Cold-Applied Membranes are a Viable Alternative

Why Use Cold?

The overall application flexibility and control that cold systems provide in many cases make them the preferred membrane to the building owner and contractor. Some of the considerations that favor the use of cold-applied systems are mentioned in the following paragraphs.

The equipment used to apply cold membranes and materials is portable, simple to transport and easy to set up on a job site. Jobs that are small or have difficult access are well-suited for cold-process materials.

For example, a small roof at the top of a 10-story high-rise building would be an obvious application. Another would be a situation in which smell sections of membrane must be replaced in an otherwise good roof system.

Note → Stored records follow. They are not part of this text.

Lemma FindLast_ok l (ns : list Z) (ks : list Key) :
  sl_ok l ns ks -> FindLast l = Some (lastd (head_ l) ns).
Proof.
  intros Hl. pose proof (so_linked _ _ _ Hl) as Hk.
  destruct (descend_top l ns [] (fun n => Some (negb (n =? 0)))) with (prev := replicate kMaxHeight (@None Z))
    as (prev & Hd & _).
  - by rewrite app_nil_r.
  - pose proof (lk_nonnull _ _ Hk) as H0. apply Forall_forall. intros a Ha.
    destruct (Z.eqb_spec a 0); [set_solver|done].
  - done.
  - done.
  - apply length_replicate.
  - rewrite app_nil_r. by apply linked_size.
  - unfold FindLast. rewrite (FindLast_descend _ _ _ _ (replicate kMaxHeight None)), Hd. done.
Qed.

(** ** Insertion *)

Lemma RandomHeight_range (rnd : Z) : (1 <= (RandomHeight rnd).1 <= kMaxHeight)%nat.
Proof.
  assert (forall n h r, h <= (RandomHeight_loop n h r).1 <= h + n)%nat as Hg.
  { induction n as [|n IH]; intros h r; cbn [RandomHeight_loop]; [simpl; lia|].
    destruct (_ =? 0); [|simpl; lia]. specialize (IH (S h) (Rnd.Next r)). lia. }
  specialize (Hg (kMaxHeight - 1)%nat 1%nat rnd). unfold RandomHeight, kMaxHeight in *. lia.
Qed.

(** The head at the levels that the list did not have before. *)
Lemma fill_prev (prev : list (option Z)) (h : Z) (m n i : nat) :
  (m + n <= length prev)%nat ->
  fold_left (fun p i => <[i := Some h]> p) (seq m n) prev !! i
  = if decide (m <= i < m + n)%nat then Some (Some h) else prev !! i.
Proof.
  revert m prev. induction n as [|n IH]; intros m prev Hlen; cbn [seq fold_left].
  { case_decide; [lia|done]. }
  rewrite IH by (rewrite length_insert; lia). repeat case_decide; try lia; [done| |].
  - replace i with m by lia. apply list_lookup_insert_eq. lia.
  - apply list_lookup_insert_ne. lia.
Qed.

Lemma at_level_shape l l' (i : nat) (ns : list Z) : shape l' = shape l -> at_level l' i ns = at_level l i ns.
Proof. intros Hs. unfold at_level, height. by rewrite Hs. Qed.

(** Linking the new node [p] level by level. *)
Lemma Insert_link_ok (levels : list nat) l (p : Z) (xs ys : list Z) (prev : list (option Z)) :
  NoDup levels -> NoDup (head_ l :: xs ++ ys) -> p ∉ head_ l :: xs ++ ys ->
  height l (head_ l) = kMaxHeight ->
  Forall (fun i => (i < kMaxHeight)%nat /\ (i < height l p)%nat /\
    prev !! i = Some (Some (pred_at l xs i)) /\ chain l i (head_ l) (at_level l i (xs ++ ys))) levels ->
  exists l', Insert_link levels l p prev = Some l' /\ same l l' /\
    (forall i, i ∈ levels -> chain l' i (head_ l) (at_level l i (xs ++ p :: ys))) /\
    (forall i z, i ∉ levels -> Node_Next l' z i = Node_Next l z i).
Proof.
  intros Hnd. revert l. induction Hnd as [|i levels Hi Hnd IH]; intros l Hns Hp Hh Hall.
  { exists l. split_and!; [done|apply same_refl|set_solver|done]. }
  apply Forall_cons in Hall as [(Hi12 & Hip & Hpr & Hc) Hall]. rewrite at_level_app in Hc.
  assert (NoDup (head_ l :: at_level l i xs ++ at_level l i ys)) as Hnf.
  { apply NoDup_cons in Hns as [Hh1 Hns]. rewrite <- at_level_app. apply NoDup_cons.
    split; [unfold at_level; rewrite list_elem_of_filter; tauto|by apply NoDup_filter]. }
  assert (p ∉ head_ l :: at_level l i xs ++ at_level l i ys) as Hpf.
  { rewrite <- at_level_app, elem_of_cons. unfold at_level. rewrite list_elem_of_filter. set_solver. }
  assert (i < height l (pred_at l xs i))%nat as Hhq.
  { unfold pred_at. destruct (lastd_cases (head_ l) (at_level l i xs)) as [[_ ->]|Hin]; [lia|].
    by apply list_elem_of_filter in Hin as [? _]. }
  destruct (chain_splice l i (head_ l) p (at_level l i xs) (at_level l i ys) Hc Hnf Hpf Hip Hhq)
    as (l1 & l2 & Hn & H1 & H2 & Hs & Hc2 & Ho).
  destruct Hs as (Hsh & Hhd & Hmx & Har & Hrn).
  destruct (IH l2) as (l' & Hl' & Hs' & Hc' & Ho').
  - by rewrite Hhd.
  - by rewrite Hhd.
  - unfold height. rewrite Hhd, Hsh. done.
  - rewrite Forall_forall in Hall |- *. intros j Hj.
    destruct (Hall j Hj) as (Hj12 & Hjp & Hjpr & Hjc). unfold pred_at, height in *. rewrite Hhd, Hsh.
    rewrite !(at_level_shape l l2) by done. split_and!; try done.
    eapply chain_ext; [|exact Hjc]. intros z _. apply Ho. set_solver.
  - exists l'. cbn [Insert_link]. rewrite Hpr. cbn [mjoin option_join mbind option_bind].
    unfold pred_at. rewrite Hn. cbn [mbind option_bind]. rewrite H1. cbn [mbind option_bind].
    rewrite H2. cbn [mbind option_bind]. split_and!; [done| | |].
    + eapply same_trans; [|exact Hs']. by repeat split.
    + intros j [->|Hj]%elem_of_cons.
      * assert (at_level l i (xs ++ p :: ys) = at_level l i xs ++ p :: at_level l i ys) as ->.
        { rewrite at_level_app. unfold at_level at 2. by rewrite filter_cons_True. }
        eapply chain_ext; [|exact Hc2]. intros z _. by apply Ho'.
      * rewrite <- Hhd, <- (at_level_shape l l2) by done. by apply Hc'.
    + intros j z Hj. rewrite Ho', Ho by set_solver. done.
Qed.

(** A new node [p] beside the nodes of [l]; the maximal height and the seed
    may change. *)
Record extends l l1 (p : Z) (key : Key) (h : nat) : Prop := MkExtends {
  ex_shape : shape l1 = <[p := (Some key, h)]> (shape l);
  ex_head : head_ l1 = head_ l;
  ex_next : forall z i, z <> p -> Node_Next l1 z i = Node_Next l z i }.

Lemma extends_height l l1 (p a : Z) (key : Key) (h : nat) :
  extends l l1 p key h -> a <> p -> height l1 a = height l a.
Proof. intros He Ha. unfold height. by rewrite (ex_shape _ _ _ _ _ He), lookup_insert_ne. Qed.

Lemma extends_at_level l l1 (p : Z) (key : Key) (h i : nat) (ns : list Z) :
  extends l l1 p key h -> p ∉ ns -> at_level l1 i ns = at_level l i ns.
Proof.
  intros He Hp. unfold at_level. induction ns as [|a ns IH]; [done|].
  rewrite !filter_cons, (extends_height l l1 p a key h), IH by set_solver. done.
Qed.

Lemma NewNode_ok l (key : Key) (h max : nat) (rnd : Z) :
  inv (arena_ l) (dom (heap l)) -> (1 <= h)%nat ->
  exists p l1, NewNode (MkList (heap l) (arena_ l) (head_ l) max rnd) (Some key) h = (p, l1) /\
    extends l l1 p key h /\ p <> 0 /\ (p ∉ dom (heap l)) /\ inv (arena_ l1) (dom (heap l1)) /\
    max_height_ l1 = max /\ height l1 p = h.
Proof.
  intros Hi Hh. unfold NewNode. cbn.
  pose proof (allocate_fresh (arena_ l) _ (16 + 8 * (Z.of_nat h - 1)) Hi ltac:(lia)) as Hf.
  destruct (allocate (arena_ l) (16 + 8 * (Z.of_nat h - 1))) as [p a]. destruct Hf as (H0 & Hp & Hi').
  eexists _, _. split; [reflexivity|]. unfold height, shape. cbn.
  assert (extends l (MkList (<[p := MkNode (Some key) (replicate h None)]> (heap l)) a (head_ l) max rnd)
    p key h) as He.
  { split; [unfold shape; cbn; rewrite fmap_insert; cbn; by rewrite length_replicate|done|].
    intros z i Hz. unfold Node_Next. cbn. by rewrite lookup_insert_ne. }
  split_and!; try done.
  - by rewrite dom_insert_L.
  - rewrite fmap_insert, lookup_insert_eq. cbn. apply length_replicate.
Qed.

Lemma keys_ext l l' (ns : list Z) (ks : list Key) :
  (forall a, a ∈ ns -> node_key l' a = node_key l a) ->
  Forall2 (fun a k => node_key l a = Some k) ns ks -> Forall2 (fun a k => node_key l' a = Some k) ns ks.
Proof.
  intros He H. induction H as [|a k ns ks Hk H IH]; constructor.
  - rewrite He by set_solver. done.
  - apply IH. intros b Hb. apply He. set_solver.
Qed.

(** The links of [l1] after the levels of [p] were spliced in. *)
Lemma linked_insert l l1 l' (p : Z) (key : Key) (h : nat) (xs ys : list Z) :
  linked l (xs ++ ys) -> extends l l1 p key h -> same l1 l' -> p <> 0 -> p ∉ head_ l :: xs ++ ys ->
  (1 <= h <= kMaxHeight)%nat -> max_height_ l1 = Nat.max (max_height_ l) h ->
  (forall i, i ∈ seq 0 h -> chain l' i (head_ l1) (at_level l1 i (xs ++ p :: ys))) ->
  (forall i z, i ∉ seq 0 h -> Node_Next l' z i = Node_Next l1 z i) ->
  linked l' (xs ++ p :: ys).
Proof.
  intros [Hhd Hnd Hnn Hh Hmx Hc] He (Hsh & Hhd' & Hmx' & _) H0 Hp Hh12 Hmax Hin Hout.
  pose proof (ex_head _ _ _ _ _ He) as Hhe.
  assert (forall a, a <> p -> height l' a = height l a) as Hha.
  { intros a Ha. unfold height at 1. rewrite Hsh. by apply (extends_height l l1 p a key h). }
  assert (height l' p = h) as Hhp.
  { unfold height. by rewrite Hsh, (ex_shape _ _ _ _ _ He), lookup_insert_eq. }
  assert (xs ++ p :: ys ≡ₚ p :: xs ++ ys) as Hperm by (symmetry; apply Permutation_middle).
  split.
  - rewrite Hhd', Hhe, Hha by set_solver. done.
  - rewrite Hhd', Hhe, Hperm. apply NoDup_cons in Hnd as [? ?]. apply NoDup_cons. split; [set_solver|].
    apply NoDup_cons. split; [set_solver|done].
  - rewrite Hhd', Hhe, Hperm. set_solver.
  - rewrite Hperm, Hmx', Hmax. constructor; [rewrite Hhp; lia|].
    rewrite Forall_forall in Hh |- *. intros a Ha. rewrite Hha by set_solver. specialize (Hh a Ha). lia.
  - rewrite Hmx', Hmax. lia.
  - intros i Hi. rewrite Hhd', (at_level_shape l1 l') by done. destruct (decide (i ∈ seq 0 h)) as [Hs|Hs].
    { by apply Hin. }
    rewrite at_level_app. unfold at_level at 2. rewrite filter_cons_False.
    2:{ unfold height. rewrite (ex_shape _ _ _ _ _ He), lookup_insert_eq.
        rewrite elem_of_seq in Hs. lia. }
    fold (at_level l1 i ys). rewrite <- at_level_app, (extends_at_level l l1 p key h), Hhe by set_solver.
    eapply chain_ext; [|by apply Hc]. intros z Hz. rewrite Hout by done.
    apply (ex_next _ _ _ _ _ He). apply elem_of_cons in Hz as [->|Hz]; [set_solver|].
    apply list_elem_of_filter in Hz as [_ Hz]. set_solver.
Qed.

Lemma pred_high l (xs ys : list Z) (i : nat) :
  linked l (xs ++ ys) -> (max_height_ l <= i)%nat -> pred_at l xs i = head_ l.
Proof.
  intros Hl Hi. unfold pred_at, at_level. rewrite filter_none; [done|].
  pose proof (lk_height _ _ Hl) as Hh. apply Forall_app in Hh as [Hh _].
  eapply Forall_impl; [exact Hh|]. intros a Ha. simpl in Ha. lia.
Qed.

(** The array of predecessors once the new levels are filled in. *)
Lemma prev_filled l (xs ys : list Z) (prev : list (option Z)) (h i : nat) :
  linked l (xs ++ ys) -> length prev = kMaxHeight -> (h <= kMaxHeight)%nat -> (i < h)%nat ->
  (forall i, (i < max_height_ l)%nat -> prev !! i = Some (Some (pred_at l xs i))) ->
  (if (max_height_ l <? h)%nat
   then fold_left (fun p i => <[i := Some (head_ l)]> p) (seq (max_height_ l) (h - max_height_ l)) prev
   else prev) !! i = Some (Some (pred_at l xs i)).
Proof.
  intros Hl Hlen Hh Hi Hpr. destruct (Nat.ltb_spec (max_height_ l) h); [|apply Hpr; lia].
  rewrite fill_prev by lia. case_decide; [|apply Hpr; lia].
  rewrite (pred_high l xs ys) by (done || lia). done.
Qed.

Lemma SkipList_Insert_ok l (ns : list Z) (ks : list Key) (key : Key) :
  sl_ok l ns ks -> ok key -> Forall (fun k => lt k key \/ lt key k) ks ->
  exists l' ns' ks', Insert compare_ l key = Some l' /\ sl_ok l' ns' ks' /\ ks' ≡ₚ key :: ks.
Proof.
  intros Hl Hkey Hne.
  destruct (split_at l ns ks key Hl Hkey) as (xs & ys & ka & kb & -> & -> & Hxa & Hyb & Ha & Hb & Hgx & Hgy).
  destruct (FindGreaterOrEqual_ok l _ _ key xs ys Hl eq_refl Hgx Hgy) as (_ & _ & prev & Hf & Hlen & Hpr).
  pose proof (so_linked _ _ _ Hl) as Hk. unfold Insert. rewrite Hf. cbn [mbind option_bind].
  pose proof (RandomHeight_range (rnd_ l)) as Hh. destruct (RandomHeight (rnd_ l)) as [h rnd]. cbn in Hh.
  pose proof (fun i Hi => prev_filled l xs ys prev h i Hk Hlen (proj2 Hh) Hi Hpr) as Hpf.
  set (prev' := if (max_height_ l <? h)%nat then fold_left (fun p i => <[i := Some (head_ l)]> p)
    (seq (max_height_ l) (h - max_height_ l)) prev else prev) in *.
  assert ((if (max_height_ l <? h)%nat then (fold_left (fun p i => <[i := Some (head_ l)]> p)
      (seq (max_height_ l) (h - max_height_ l)) prev, h) else (prev, max_height_ l))
    = (prev', Nat.max (max_height_ l) h)) as ->.
  { unfold prev'. destruct (Nat.ltb_spec (max_height_ l) h); f_equal; lia. }
  destruct (NewNode_ok l key h (Nat.max (max_height_ l) h) rnd (so_inv _ _ _ Hl) (proj1 Hh))
    as (p & l1 & Hnew & He & H0 & Hp & Hi1 & Hm1 & Hhp).
  rewrite Hnew. assert (p ∉ head_ l :: xs ++ ys) as Hpn.
  { intros Hin. apply Hp, height_dom. apply elem_of_cons in Hin as [->|Hin].
    - rewrite (lk_head _ _ Hk). unfold kMaxHeight. lia.
    - pose proof (lk_height _ _ Hk) as Hhh. rewrite Forall_forall in Hhh. by apply Hhh in Hin as [? _]. }
  pose proof (ex_head _ _ _ _ _ He) as Hhe. pose proof (lk_nodup _ _ Hk) as Hnd.
  destruct (Insert_link_ok (seq 0 h) l1 p xs ys prev') as (l' & Hl' & Hs & Hin & Hout).
  - apply NoDup_seq.
  - by rewrite Hhe.
  - by rewrite Hhe.
  - rewrite Hhe, (extends_height l l1 p _ key h), (lk_head _ _ Hk) by set_solver. done.
  - apply Forall_forall. intros i Hi%elem_of_seq. unfold pred_at.
    rewrite !(extends_at_level l l1 p key h), Hhe by set_solver. split_and!; [lia|lia|apply Hpf; lia|].
    eapply chain_ext; [|apply (lk_chain _ _ Hk); lia]. intros z Hz. apply (ex_next _ _ _ _ _ He).
    apply elem_of_cons in Hz as [->|Hz]; [set_solver|]. apply list_elem_of_filter in Hz as [_ Hz]. set_solver.
  - exists l', (xs ++ p :: ys), (ka ++ key :: kb). split_and!; [done| |symmetry; apply Permutation_middle].
    pose proof (linked_insert l l1 l' p key h xs ys Hk He Hs H0 Hpn Hh Hm1 Hin Hout) as Hk'.
    destruct Hs as (Hsh & _ & _ & Har & _).
    assert (forall a, a ∈ xs ++ ys -> node_key l' a = node_key l a) as Hke.
    { intros a Hin'. rewrite !node_key_shape, Hsh, (ex_shape _ _ _ _ _ He), lookup_insert_ne by set_solver. done. }
    pose proof (so_ok _ _ _ Hl) as Hok. apply Forall_app in Hok as [Hoka Hokb].
    apply Forall_app in Hne as [_ Hne]. split; [done| | | |].
    + apply Forall2_app; [eapply keys_ext; [|exact Hxa]; set_solver|]. constructor.
      * by rewrite node_key_shape, Hsh, (ex_shape _ _ _ _ _ He), lookup_insert_eq.
      * eapply keys_ext; [|exact Hyb]. set_solver.
    + apply Forall_app. by split; [|constructor].
    + apply sorted_insert; [apply (so_sorted _ _ _ Hl)|done|].
      rewrite Forall_forall in Hne, Hb |- *. intros k Hk''. destruct (Hne k Hk''); [|done]. by destruct (Hb k Hk'').
    + rewrite Har. assert (dom (heap l') = dom (heap l1)) as ->; [|done].
      rewrite <- (dom_fmap_L (fun nd => (nkey nd, length (next_ nd))) (heap l')).
      rewrite <- (dom_fmap_L (fun nd => (nkey nd, length (next_ nd))) (heap l1)). f_equal. exact Hsh.
Qed.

Cold systems have a demonstrated history of good performance and offer certain installation advantages as well.

These systems favor the applicator in a number of ways. They do not have to be concerned that the coal tar or asphalt might cool too rapidly before the felts are placed into it or that the bitumen might overheat.

Cold materials have an open time that gives the installer some latitude in application. Less experienced applicators can install a cold process roof successfully.

Safety is another advantage with cold-process roofing. The danger of burns and fires is eliminated compared with hot-applied or torch-applied systems. No open flames are necessary on the job site and hazards to those in and around the building are reduced greatly.

Work on the cold systems is not delayed at the beginning of the day due to the need to melt bitumen. Because of the slower cure of cold systems, the roofing contractor has more flexibility when scheduling his applicators.

For example, applicators are able to handle many phases of a job individually without the need to tie up several other crew members. Also, morning dew and dampness do not delay job start-up if water-based materials are employed.

Coated Felt Systems

Although known in concept and practice for many years earlier, perhaps the first formal, broad marketing effort of a cold-process roof system began in the early 1970’s. This membrane was installed in a built-up configuration and based on very heavy, asphalt-coated organic felts.